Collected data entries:
(** * Chrome bridge: relay, in-browser endpoint and CDP session controller

    A shallow embedding of the message-passing core of the chrome-bridge:

    - [Background]: the extension's service worker (the CDP session
      controller and the command executor): the attached-tab set, the
      per-tab console and network buffers, the debugger event listener,
      [ensureDebuggerAttached], [detachDebugger], [cdpEvaluate], [cdpClick],
      [cdpType], [cdpScroll], [readConsole], [readNetwork];
    - [Content]: the content script's element lookup and the DOM-fallback
      click and scroll;
    - [Endpoint]: the offscreen document's [ws.onmessage] handler;
    - [Relay]: the WebSocket server ([wss.on('connection')], [handleCommand]).

    JavaScript numbers that the code uses as identifiers, counts and indices
    are integers here ([Z]); objects are records; [Map] and [Set] globals are
    [gmap] and [gset]; a promise that a handler awaits is run to its
    settlement inside the handler's turn. *)

From stdpp Require Import gmap strings list pretty.
From Stdlib Require Import ZArith Lia.

Open Scope Z_scope.

(** ** JavaScript values and string helpers *)

(** The JSON values the handlers inspect.  Objects and arrays only travel
    through the bridge and are kept as their JSON text. *)
Inductive jsval :=
| JUndefined
| JNull
| JBool (b : bool)
| JNum (n : Z)
| JStr (s : string)
| JData (json : string).

#[global] Instance jsval_eq_dec : EqDecision jsval.
Proof. solve_decision. Defined.

(** JavaScript truthiness ([if (v)], [v && ...], [v || ...]). *)
Definition truthy (v : jsval) : bool :=
  match v with
  | JUndefined | JNull => false
  | JBool b => b
  | JNum n => negb (n =? 0)
  | JStr s => negb (String.eqb s EmptyString)
  | JData _ => true
  end.

Fixpoint starts_with (p s : string) : bool :=
  match p, s with
  | EmptyString, _ => true
  | String a p', String b s' => if Ascii.eqb a b then starts_with p' s' else false
  | String _ _, EmptyString => false
  end.

(** [hay.includes(needle)] *)
Fixpoint includes (needle hay : string) : bool :=
  if starts_with needle hay then true
  else match hay with
       | EmptyString => false
       | String _ rest => includes needle rest
       end.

▶ [Work item]:
A verbatim reproduction of all the records above is the expected answer.

▶ [Answer box]:
(** * Chrome bridge: relay, in-browser endpoint and CDP session controller

    A shallow embedding of the message-passing core of the chrome-bridge:

    - [Background]: the extension's service worker (the CDP session
      controller and the command executor): the attached-tab set, the
      per-tab console and network buffers, the debugger event listener,
      [ensureDebuggerAttached], [detachDebugger], [cdpEvaluate], [cdpClick],
      [cdpType], [cdpScroll], [readConsole], [readNetwork];
    - [Content]: the content script's element lookup and the DOM-fallback
      click and scroll;
    - [Endpoint]: the offscreen document's [ws.onmessage] handler;
    - [Relay]: the WebSocket server ([wss.on('connection')], [handleCommand]).

    JavaScript numbers that the code uses as identifiers, counts and indices
    are integers here ([Z]); objects are records; [Map] and [Set] globals are
    [gmap] and [gset]; a promise that a handler awaits is run to its
    settlement inside the handler's turn. *)

From stdpp Require Import gmap strings list pretty.
From Stdlib Require Import ZArith Lia.

Open Scope Z_scope.

(** ** JavaScript values and string helpers *)

(** The JSON values the handlers inspect.  Objects and arrays only travel
    through the bridge and are kept as their JSON text. *)
Inductive jsval :=
| JUndefined
| JNull
| JBool (b : bool)
| JNum (n : Z)
| JStr (s : string)
| JData (json : string).

#[global] Instance jsval_eq_dec : EqDecision jsval.
Proof. solve_decision. Defined.

(** JavaScript truthiness ([if (v)], [v && ...], [v || ...]). *)
Definition truthy (v : jsval) : bool :=
  match v with
  | JUndefined | JNull => false
  | JBool b => b
  | JNum n => negb (n =? 0)
  | JStr s => negb (String.eqb s EmptyString)
  | JData _ => true
  end.

Fixpoint starts_with (p s : string) : bool :=
  match p, s with
  | EmptyString, _ => true
  | String a p', String b s' => if Ascii.eqb a b then starts_with p' s' else false
  | String _ _, EmptyString => false
  end.

(** [hay.includes(needle)] *)
Fixpoint includes (needle hay : string) : bool :=
  if starts_with needle hay then true
  else match hay with
       | EmptyString => false
       | String _ rest => includes needle rest
       end.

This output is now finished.